* Directions:
Instruction for the data below: set down exactly the lines from the line with "[save()]; answer 500" to the line with "- Strings are", inclusive, and no others.

# # # #

(** * Apex Global Careers: the application status state machine

    A shallow embedding of the request handlers that drive the document
    review / re-upload / payment state machine, and the properties of the
    specification that concern them.

    Three routers of the repository are embedded:

    - [Admin]   : the file-backed admin router (metadata.json per applicant),
                  the second half of [src/server/models/Editing.js];
    - [Mongo]   : the MongoDB application router, the first half of
                  [src/server/routes/application.js];
    - [Editing] : the editing-service router (editing-metadata.json per
                  applicant and the in-memory download token table), the
                  second half of [src/server/routes/application.js].

    [server.js] mounts the MongoDB router and the admin router so that
    [/api/admin/application/:email/document/review] and
    [.../request-reupload] exist in both; the two implementations differ and
    both are embedded.

    Conventions of the embedding.

    - A handler is a function from what is stored (and the request) to a
      response and what is stored afterwards.  A handler that returns
      before [fs.writeFileSync] / [save()] leaves the store as it was.
    - The body of the [try] block runs to its end: the [catch] blocks
      (a failing read or write, a document that the schema refuses on
      [save()]; answer 500 or 503, nothing stored) are outside the
      embedding.
    - JavaScript objects and [Map]s keep their keys in insertion order, so
      they are association lists ([JsObj.obj]); document kinds are never
      array indices, for which JavaScript would use numeric order.
    - An absent ([undefined]) list or object is identified with the empty
      one: every read of such a field in the handlers is guarded
      ([x || []], [if (!x) x = {}], [x && x.length > 0]).
    - A request reads the clock once: [now] is an input of the handler.
    - Counters are natural numbers; [x || 0] on a missing counter is [0].
    - Strings are compared byte by byte; for the ASCII names of the document
      kinds this is the code-unit order of JavaScript. *)

From Stdlib Require Import List String Ascii Bool Arith NArith ZArith Lia PeanoNat.
From Stdlib Require Import Permutation Sorted OrderedTypeEx.
From Stdlib Require Import DecimalString Decimal.
Import ListNotations.
Local Open Scope string_scope.
Local Open Scope list_scope.

(** ** JavaScript values used by the handlers *)

(** [Date.now()] and [new Date()]: milliseconds since the epoch. *)
Definition Time := N.
Bind Scope N_scope with Time.

(** A size in bytes. *)
Definition Bytes := N.
Bind Scope N_scope with Bytes.

(** Request body fields are strings that may be missing. *)
Definition truthy (x : option string) : bool :=
  match x with
  | Some s => negb (s =? "")
  | None => false
  end.

(** [x || d] on a possibly missing string. *)
Definition or_else (x : option string) (d : string) : string :=
  if truthy x then match x with Some s => s | None => d end else d.

(** [x || null]. *)
Definition or_null (x : option string) : option string :=
  if truthy x then x else None.

(** Template interpolation of a possibly missing string. *)
Definition interp (x : option string) : string :=
  match x with Some s => s | None => "undefined" end.

(** Template interpolation of a counter. *)
Definition nat_to_string (n : nat) : string :=
  NilEmpty.string_of_uint (Nat.to_uint n).

Fixpoint join (sep : string) (l : list string) : string :=
  match l with
  | [] => ""
  | [x] => x
  | x :: rest => x ++ sep ++ join sep rest
  end.

Fixpoint list_eqb (l1 l2 : list string) : bool :=
  match l1, l2 with
  | [], [] => true
  | x :: l1', y :: l2' => (x =? y) && list_eqb l1' l2'
  | _, _ => false
  end.

(** ** Objects and Maps: insertion-ordered association lists

    The first binding of a key is the live one; [entries] lists the live
    bindings in insertion order.  [set] overwrites a key in place and
    appends a new key, as property assignment and [Map.set] do. *)
Module JsObj.

Definition obj (V : Type) := list (string * V).

Section Ops.
Context {V : Type}.

Fixpoint get (o : obj V) (k : string) : option V :=
  match o with
  | [] => None
  | (k', v) :: o' => if k' =? k then Some v else get o' k
  end.

Definition has (o : obj V) (k : string) : bool :=
  match get o k with Some _ => true | None => false end.

Fixpoint set (o : obj V) (k : string) (v : V) : obj V :=
  match o with
  | [] => [(k, v)]
  | (k', v') :: o' =>
      if k' =? k then (k, v) :: o' else (k', v') :: set o' k v
  end.

Fixpoint remove (o : obj V) (k : string) : obj V :=
  match o with
  | [] => []
  | (k', v') :: o' =>
      if k' =? k then remove o' k else (k', v') :: remove o' k
  end.

Fixpoint entries (o : obj V) : list (string * V) :=
  match o with
  | [] => []
  | (k, v) :: o' => (k, v) :: remove (entries o') k
  end.

Definition keys (o : obj V) : list string := map fst (entries o).
Definition values (o : obj V) : list V := map snd (entries o).

(** Object spread [{...a, ...b}]. *)
Definition spread (a b : obj V) : obj V :=
  fold_left (fun acc e => set acc (fst e) (snd e)) (entries b) a.

End Ops.

End JsObj.

(** [Array.prototype.sort] without a comparator on an array of strings:
    ascending code-unit order.  The sorted array is unique for a total
    order, so insertion sort computes the array JavaScript leaves. *)
Fixpoint insert (x : string) (l : list string) : list string :=
  match l with
  | [] => [x]
  | y :: l' => if (x <=? y)%string then x :: l else y :: insert x l'
  end.

Fixpoint sort (l : list string) : list string :=
  match l with
  | [] => []
  | x :: l' => insert x (sort l')
  end.

(** ** Records shared by the routers *)

(** An entry of [uploadedFiles[kind]] ([fileSchema], with the review fields
    the MongoDB routes add to it). *)
Module FileRec.
Record t := mk {
  filename : string;
  originalName : string;
  size : Bytes;
  path : string;
  uploadNumber : nat;
  uploadedAt : Time;
  status : string;
  reviewComments : option string;
  reviewedAt : option Time
}.
End FileRec.

(** An entry of [reuploadRequests] ([reuploadRequestSchema]). *)
Module RejEntry.
Record t := mk { document : string; count : nat }.
End RejEntry.

Module ReuploadRequest.
Record t := mk {
  documents : list string;
  message : option string;
  requestedAt : Time;
  status : string;
  completedAt : option Time;
  rejectionCount : list RejEntry.t
}.

Definition with_documents (r : t) (d : list string) : t :=
  mk d (message r) (requestedAt r) (status r) (completedAt r)
     (rejectionCount r).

# # # #

* Completed task:
      [save()]; answer 500 or 503, nothing stored) are outside the
      embedding.
    - JavaScript objects and [Map]s keep their keys in insertion order, so
      they are association lists ([JsObj.obj]); document kinds are never
      array indices, for which JavaScript would use numeric order.
    - An absent ([undefined]) list or object is identified with the empty
      one: every read of such a field in the handlers is guarded
      ([x || []], [if (!x) x = {}], [x && x.length > 0]).
    - A request reads the clock once: [now] is an input of the handler.
    - Counters are natural numbers; [x || 0] on a missing counter is [0].
    - Strings are compared byte by byte; for the ASCII names of the document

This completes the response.